The parsing of the XML feed happens in two phases. First, the get_feed function uses the fopen() wrappers to download the feed in 4KB chunks. These are then passed on to an instance of the built-in PHP XML parser, which proceeds to interpret their contents and call ElementStarter(), ElementEnder() and DataHandler(), as needed. These three functions, in turn, parse the contents of the XML file and create a structure of CFeed and CItem instances that represents the feed itself. The script then calls the format_feed function, which scans feed objects and produces a textual version of their contents. Once all the feeds have been parsed and formatted, the resulting message is e-mailed to the intended recipient.

As a security note, format_feed() uses the wordwrap function to format the description of a news item so it doesn't span more than 70 columns. This helps enhance the readability of the news feed by presenting the user with a more compact look. Prior to PHP 4.3.0, the source code for wordwrap() included an unchecked data buffer that could, in theory, be exploited to execute arbitrary code, thus presenting a security issue. If you're not using the latest version of PHP, you probably should either avoid using wordwrap() or replace it with your home-grown version.

Executing the Script

The easiest way to execute a script from the shell is to invoke the PHP interpreter explicitly:

marcot ~# php feeder.php

If you have the CGI version of PHP, you may want to use the -q switch, which causes the interpreter to omit any HTTP headers that are normally required during a Web transaction.

This explicit method, however, is not very practical if you want your users to access the scripts you write conveniently.
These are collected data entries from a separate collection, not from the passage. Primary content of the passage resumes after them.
(** Each operation of the public interface, and its answer. *)
Inductive op :=
  | NewNode (value : T) | Release (held : gset positive)
  | Value (h : handle) | SetValue (h : handle) (value : T) | ListOf (h : handle)
  | Next (h : handle) | Previous (h : handle)
  | NewList | Destroy (this : positive)
  | CopyConstruct (other : positive) | MoveConstruct (other : positive)
  | CopyAssign (this other : positive) | MoveAssign (this other : positive)
  | Count (this : positive) | First (this : positive) | Last (this : positive)
  | PutFirst (this : positive) (value : T) | LinkFirst (this : positive) (h : handle)
  | PutLast (this : positive) (value : T) | LinkLast (this : positive) (h : handle)
  | PutBefore (this : positive) (h : handle) (value : T) | LinkBefore (this : positive) (h newNode : handle)
  | PutAfter (this : positive) (h : handle) (value : T) | LinkAfter (this : positive) (h newNode : handle)
  | TakeFirst (this : positive) | TakeLast (this : positive) | TakeNode (this : positive) (h : handle)
  | TakeValue (this : positive) (value : T)
  | Search (this : positive) (value : T) | SearchLast (this : positive) (value : T)
  | Has (this : positive) (value : T) | Empty (this : positive)
  | Copy (this : positive) (dest : list T) (index : Z).

Inductive answer :=
  | Done | Node_ (h : handle) | List_at (this : option positive) | Item (value : T) | Bool (b : bool)
  | Number (n : Z) | Array (dest : list T).

(** What the operation does to sequences. *)
Definition spec (a : abs) (o : op) : res (abs * answer) :=
  let fresh := next_address a in
  match o with
  | NewNode value => Ok (allocate a value, Node_ (Some fresh))
  | Release held => Ok (keep a held, Done)
  | Value None | SetValue None _ => Throw NullReferenceException
  | Value (Some x) => c <- info a x ;; Ok (a, Item (fst c))
  | SetValue (Some x) value =>
      c <- info a x ;; Ok (Abs (seqs a) (<[x := (value, snd c)]> (cells a)) fresh, Done)
  | ListOf None => Ok (a, List_at None)
  | ListOf (Some x) => c <- info a x ;; Ok (a, List_at (snd c))
  | Next None | Previous None => Ok (a, Node_ None)
  | Next (Some x) =>
      c <- info a x ;;
      match snd c with
      | None => Ok (a, Node_ None)
      | Some this => xs <- seq a this ;; i <- position xs x ;; Ok (a, Node_ (xs !! S i))
      end
  | Previous (Some x) =>
      c <- info a x ;;
      match snd c with
      | None => Ok (a, Node_ None)
      | Some this => xs <- seq a this ;; i <- position xs x ;; Ok (a, Node_ (before xs i))
      end
  | NewList => Ok (allocate_list a, List_at (Some fresh))
  | Destroy this => _ <- seq a this ;; Ok (discard a this, Done)
  | CopyConstruct other =>
      os <- seq a other ;; Ok (copies (allocate_list a) fresh (values a os), List_at (Some fresh))
  | MoveConstruct other => _ <- seq a other ;; Ok (adopt (allocate_list a) fresh other, List_at (Some fresh))
  | CopyAssign this other =>
      _ <- seq a this ;; os <- seq a other ;;
      Ok (if decide (this = other) then a else copies (vacate a this) this (values a os), Done)
  | MoveAssign this other =>
      _ <- seq a this ;; _ <- seq a other ;;
      Ok (if decide (this = other) then a else adopt (vacate a this) this other, Done)
  | Count this => xs <- seq a this ;; Ok (a, Number (Z.of_nat (length xs)))
  | First this => xs <- seq a this ;; Ok (a, Node_ (head xs))
  | Last this => xs <- seq a this ;; Ok (a, Node_ (last xs))
  | PutFirst this value => a <- insert (allocate a value) this 0 fresh ;; Ok (a, Node_ (Some fresh))
  | LinkFirst this h => x <- spare a h ;; a <- insert a this 0 x ;; Ok (a, Done)
  | PutLast this value => a <- append (allocate a value) this fresh ;; Ok (a, Node_ (Some fresh))
  | LinkLast this h => x <- spare a h ;; a <- append a this x ;; Ok (a, Done)
  | PutBefore this h value =>
      i <- member a this h ;; a <- insert (allocate a value) this i fresh ;; Ok (a, Node_ (Some fresh))
  | LinkBefore this h newNode =>
      i <- member a this h ;; x <- spare a newNode ;; a <- insert a this i x ;; Ok (a, Done)
  | PutAfter this h value =>
      i <- member a this h ;; a <- insert (allocate a value) this (S i) fresh ;; Ok (a, Node_ (Some fresh))
  | LinkAfter this h newNode =>
      i <- member a this h ;; x <- spare a newNode ;; a <- insert a this (S i) x ;; Ok (a, Done)
  | TakeFirst this => xs <- seq a this ;; if xs is [] then Throw empty_list else Ok (detach a this 0, Done)
  | TakeLast this =>
      xs <- seq a this ;; if xs is [] then Throw empty_list else Ok (detach a this (length xs - 1), Done)
  | TakeNode this h => i <- member a this h ;; Ok (detach a this i, Done)
  | TakeValue this value =>
      xs <- seq a this ;;
      match List.find (holds a value) xs with
      | Some x => i <- position xs x ;; Ok (detach a this i, Bool true)
      | None => Ok (a, Bool false)
      end
  | Search this value => xs <- seq a this ;; Ok (a, Node_ (List.find (holds a value) xs))
  | SearchLast this value => xs <- seq a this ;; Ok (a, Node_ (List.find (holds a value) (reverse xs)))
  | Has this value => xs <- seq a this ;; Ok (a, Bool (List.existsb (holds a value) xs))
  | Empty this => _ <- seq a this ;; Ok (vacate a this, Done)
  | Copy this dest index =>
      xs <- seq a this ;;
      _ <- throw_if (index <? 0) (ArgumentOutOfRangeException "index" "Non-negative number required.") ;;
      _ <- throw_if (Z.of_nat (length dest) <? index)
             (ArgumentOutOfRangeException "index" "Larger than collection size.") ;;
      _ <- throw_if (Z.of_nat (length dest) - index <? Z.of_nat (length xs))
             (ArgumentException
                "Destination array is not long enough to copy all the items in the collection." "") ;;
      if index + Z.of_nat (length xs) <? 2 ^ 31
      then Ok (a, Array (list_inserts (Z.to_nat index) (values a xs) dest)) else UB
  end.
A better solution consists of making the scripts executable, so they can be invoked explicitly, as if they were autonomous programs. To do this, first determine the exact location of your PHP executable:

marcot ~# which php
/usr/local/bin/php

The next step consists of creating a shebang—an initial command that instructs the shell interpreter to pipe the remainder of an executable file through a specific application (the PHP engine in our case). The shebang must be the first line of your script—there can't be any white spaces before it. It starts with the character # and the character !, followed by the name of the executable through which the remainder of the file must be piped. For example, if you're using the CLI version of PHP, your shebang may look like this:

#!/usr/local/bin/php

If you're using the CGI version of the PHP interpreter, you also can pass additional options to it in order to keep it quiet and prevent the usual HTTP headers from being printed out:

#!/usr/local/bin/php -q

The final step consists of making your script executable:

marcot ~# chmod a+x feeder.php

At this stage, you can run the script without explicitly invoking the PHP interpreter; the shell will take care of that for you.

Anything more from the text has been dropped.